■ Data to process ■
=== Section Start ===

(** [::connect]: 0, or -1 with EINPROGRESS, EWOULDBLOCK, or another errno. *)
Inductive connect_answer : Type :=
| ConnectDone
| ConnectInProgress
| ConnectWouldBlock
| ConnectRefused (errno : Z).

(** What the kernel answers during one call of [prepare]. *)
Record prepare_answer : Type := mk_prepare_answer {
  socket_ret : socket_t;         (* ::socket *)
  ioctl_ret : Z;                 (* ::ioctlsocket(FIONBIO) *)
  connect_ret : connect_answer   (* ::connect *) }.

(** [::getsockopt(SO_ERROR)]: return value and the pending error. *)
Record sockopt_answer : Type := mk_sockopt_answer {
  getsockopt_ret : Z;
  so_error : Z }.

(** The answers still to come, in the order of the calls.  Every script is
    finite; the meaning of an exhausted script is fixed where it is read. *)
Record Env : Type := mk_Env {
  getaddrinfo_result : option (list addrinfo);
  prepare_script : list prepare_answer;
  sockopt_script : list sockopt_answer;
  send_script : list send_answer;
  recv_script : list recv_answer }.

(** ** The trace *)

Inductive Action : Type :=
| SysGetaddrinfo
| SysFreeaddrinfo
| SysSocket (family : Z) (ret : socket_t)
| SysIoctl (sock : socket_t) (ret : Z)
| SysConnect (sock : socket_t) (addr : Z) (ret : connect_answer)
| SysGetsockopt (sock : socket_t) (ret : sockopt_answer)
| SysSend (sock : socket_t) (offered : list byte) (ret : send_answer)
| SysRecv (sock : socket_t) (bufferSize : nat) (ret : recv_answer)
| SysClosesocket (sock : socket_t)
| PollAdd (sock : socket_t) (params : Params)
| PollRemove (sock : socket_t)
| ChangeState (state : State)
| Recv (message : message_ptr).

(** ** The world *)

Record World : Type := mk_World {
  mSock : socket_t;
  mState : State;
  mSendQueue : list message;
  polls : gmap Z Params;         (* PollService registrations *)
  fds : list socket_t;           (* descriptors open in the kernel *)
  wire : list byte;              (* bytes the kernel accepted from ::send *)
  env : Env;
  trace : list Action }.

Definition set_mSock (s : socket_t) (w : World) : World :=
  mk_World s (mState w) (mSendQueue w) (polls w) (fds w) (wire w) (env w) (trace w).
Definition set_mState (s : State) (w : World) : World :=
  mk_World (mSock w) s (mSendQueue w) (polls w) (fds w) (wire w) (env w) (trace w).
Definition set_mSendQueue (q : list message) (w : World) : World :=
  mk_World (mSock w) (mState w) q (polls w) (fds w) (wire w) (env w) (trace w).
Definition set_polls (p : gmap Z Params) (w : World) : World :=
  mk_World (mSock w) (mState w) (mSendQueue w) p (fds w) (wire w) (env w) (trace w).
Definition set_fds (f : list socket_t) (w : World) : World :=
  mk_World (mSock w) (mState w) (mSendQueue w) (polls w) f (wire w) (env w) (trace w).
Definition set_wire (b : list byte) (w : World) : World :=
  mk_World (mSock w) (mState w) (mSendQueue w) (polls w) (fds w) b (env w) (trace w).
Definition set_env (e : Env) (w : World) : World :=
  mk_World (mSock w) (mState w) (mSendQueue w) (polls w) (fds w) (wire w) e (trace w).
Definition log (a : Action) (w : World) : World :=
  mk_World (mSock w) (mState w) (mSendQueue w) (polls w) (fds w) (wire w) (env w)
           (trace w ++ [a]).

Definition set_prepare_script (s : list prepare_answer) (e : Env) : Env :=
  mk_Env (getaddrinfo_result e) s (sockopt_script e) (send_script e) (recv_script e).
Definition set_sockopt_script (s : list sockopt_answer) (e : Env) : Env :=
  mk_Env (getaddrinfo_result e) (prepare_script e) s (send_script e) (recv_script e).
Definition set_send_script (s : list send_answer) (e : Env) : Env :=
  mk_Env (getaddrinfo_result e) (prepare_script e) (sockopt_script e) s (recv_script e).
Definition set_recv_script (s : list recv_answer) (e : Env) : Env :=
  mk_Env (getaddrinfo_result e) (prepare_script e) (sockopt_script e) (send_script e) s.

(** ** Results and the state-and-exception monad *)

Inductive Result (A : Type) : Type :=
| Ok (a : A)
| Throw (e : runtime_error).
Arguments Ok {A} a.
Arguments Throw {A} e.

Definition M (A : Type) : Type := World -> Result A * World.

Definition ret {A} (a : A) : M A := fun w => (Ok a, w).
Definition throw {A} (e : runtime_error) : M A := fun w => (Throw e, w).
Definition bind {A B} (m : M A) (f : A -> M B) : M B :=
  fun w => match m w with
           | (Ok a, w') => f a w'
           | (Throw e, w') => (Throw e, w')
           end.
Definition try_catch {A} (m : M A) (handler : runtime_error -> M A) : M A :=
  fun w => match m w with
           | (Ok a, w') => (Ok a, w')
           | (Throw e, w') => handler e w'
           end.
Definition get {A} (f : World -> A) : M A := fun w => (Ok (f w), w).
Definition modify (f : World -> World) : M unit := fun w => (Ok tt, f w).

Notation "x <- m ;; k" := (bind m (fun x => k))
  (at level 100, m at next level, right associativity).
Notation "m ;;; k" := (bind m (fun _ => k))
  (at level 100, right associativity).

(** ** Collaborators *)

(** Modelled from the spec: the Transport base class notifies the owning
    layer of a state transition ([changeState]) and delivers a message or,
    with a null message, the end-of-stream signal upward ([recv]). *)
Definition changeState (s : State) : M unit :=
  modify (fun w => log (ChangeState s) (set_mState s w)).
Definition recv (m : message_ptr) : M unit :=
  modify (log (Recv m)).
Definition state : M State := get mState.

(** Modelled from the spec: the PollService keeps at most one registration
    per socket, a new one replacing the old, and [remove] cancels it. *)
Definition PollService_add (sock : socket_t) (params : Params) : M unit :=
  modify (fun w => log (PollAdd sock params) (set_polls (<[sock := params]> (polls w)) w)).
Definition PollService_remove (sock : socket_t) : M unit :=
  modify (fun w => log (PollRemove sock) (set_polls (delete sock (polls w)) w)).

(** Modelled from the spec: the send queue is an unbounded FIFO of messages
    (queue.hpp is not part of the sources); [exchange] replaces the head. *)
Definition Queue_push (m : message) : M unit :=
  modify (fun w => set_mSendQueue (mSendQueue w ++ [m]) w).
Definition Queue_pop : M unit :=
  modify (fun w => set_mSendQueue (tail (mSendQueue w)) w).
Definition Queue_exchange (m : message) : M unit :=
  modify (fun w => match mSendQueue w with
                   | [] => w
                   | _ :: rest => set_mSendQueue (m :: rest) w
                   end).

(** [::closesocket]: the descriptor, if open, is released. *)
Fixpoint release (sock : socket_t) (l : list socket_t) : list socket_t :=
  match l with
  | [] => []
  | fd :: l' => if Z.eqb fd sock then l' else fd :: release sock l'
  end.
Definition closesocket (sock : socket_t) : M unit :=
  modify (fun w => log (SysClosesocket sock) (set_fds (release sock (fds w)) w)).

(** ** TcpTransport::setPoll *)

Definition setPoll (d : Direction) : M unit :=
  sock <- get mSock ;;
  PollService_add sock (mk_Params d None ProcessCallback).

(** ** TcpTransport::trySendMessage *)

(** What the caller sees after [trySendMessage(message)]: [true] with
    [message] reset to null, or [false] with [message] replaced by the
    unsent suffix. *)
Inductive TrySend : Type :=
| SentAll
| Unsent (message : message).

(** One [::send(mSock, data, size, flags)] answered by [a]: the kernel takes
    the first [min k size] of the offered bytes. *)
Definition sys_send (a : send_answer) (rest : list send_answer)
    (offered : list byte) (w : World) : World :=
  let w := set_env (set_send_script rest (env w)) w in
  let w := log (SysSend (mSock w) offered a) w in
  match a with
  | SendAccepts k => set_wire (wire w ++ take k offered) w
  | _ => w
  end.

=== Section End ===

■ Problem to work on ■
Set the entries down again exactly, beginning with their first line and ending with the line that contains "SysClosesocket (sock : socket_t)"; omit all other lines.

■ Exercise answer ■
(** [::connect]: 0, or -1 with EINPROGRESS, EWOULDBLOCK, or another errno. *)
Inductive connect_answer : Type :=
| ConnectDone
| ConnectInProgress
| ConnectWouldBlock
| ConnectRefused (errno : Z).

(** What the kernel answers during one call of [prepare]. *)
Record prepare_answer : Type := mk_prepare_answer {
  socket_ret : socket_t;         (* ::socket *)
  ioctl_ret : Z;                 (* ::ioctlsocket(FIONBIO) *)
  connect_ret : connect_answer   (* ::connect *) }.

(** [::getsockopt(SO_ERROR)]: return value and the pending error. *)
Record sockopt_answer : Type := mk_sockopt_answer {
  getsockopt_ret : Z;
  so_error : Z }.

(** The answers still to come, in the order of the calls.  Every script is
    finite; the meaning of an exhausted script is fixed where it is read. *)
Record Env : Type := mk_Env {
  getaddrinfo_result : option (list addrinfo);
  prepare_script : list prepare_answer;
  sockopt_script : list sockopt_answer;
  send_script : list send_answer;
  recv_script : list recv_answer }.

(** ** The trace *)

Inductive Action : Type :=
| SysGetaddrinfo
| SysFreeaddrinfo
| SysSocket (family : Z) (ret : socket_t)
| SysIoctl (sock : socket_t) (ret : Z)
| SysConnect (sock : socket_t) (addr : Z) (ret : connect_answer)
| SysGetsockopt (sock : socket_t) (ret : sockopt_answer)
| SysSend (sock : socket_t) (offered : list byte) (ret : send_answer)
| SysRecv (sock : socket_t) (bufferSize : nat) (ret : recv_answer)
| SysClosesocket (sock : socket_t)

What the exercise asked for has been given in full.